Data extracted from a collection =
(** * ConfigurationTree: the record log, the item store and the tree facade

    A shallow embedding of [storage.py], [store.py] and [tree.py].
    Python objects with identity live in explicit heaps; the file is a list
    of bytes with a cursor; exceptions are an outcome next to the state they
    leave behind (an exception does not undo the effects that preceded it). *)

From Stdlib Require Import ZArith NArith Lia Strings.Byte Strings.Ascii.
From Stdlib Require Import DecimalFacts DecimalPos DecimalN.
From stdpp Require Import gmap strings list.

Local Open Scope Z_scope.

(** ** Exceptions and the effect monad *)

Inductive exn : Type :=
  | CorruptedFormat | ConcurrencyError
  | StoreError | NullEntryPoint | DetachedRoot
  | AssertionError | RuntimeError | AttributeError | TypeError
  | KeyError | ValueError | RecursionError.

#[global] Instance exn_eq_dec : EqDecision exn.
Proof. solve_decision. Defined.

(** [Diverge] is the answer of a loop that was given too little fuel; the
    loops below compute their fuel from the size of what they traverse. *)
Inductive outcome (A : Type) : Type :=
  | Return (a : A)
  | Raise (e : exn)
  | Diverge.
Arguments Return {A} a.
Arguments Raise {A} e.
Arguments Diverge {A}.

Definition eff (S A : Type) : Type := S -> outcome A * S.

Problem to work on = Reproduce exactly the entries above, limited to the lines from the one with "From Stdlib Require Import DecimalFacts" through the one with "NullEntryPoint | DetachedRoot", both included.

Solution to this problem =
From Stdlib Require Import DecimalFacts DecimalPos DecimalN.
From stdpp Require Import gmap strings list.

Local Open Scope Z_scope.

(** ** Exceptions and the effect monad *)

Inductive exn : Type :=
  | CorruptedFormat | ConcurrencyError
  | StoreError | NullEntryPoint | DetachedRoot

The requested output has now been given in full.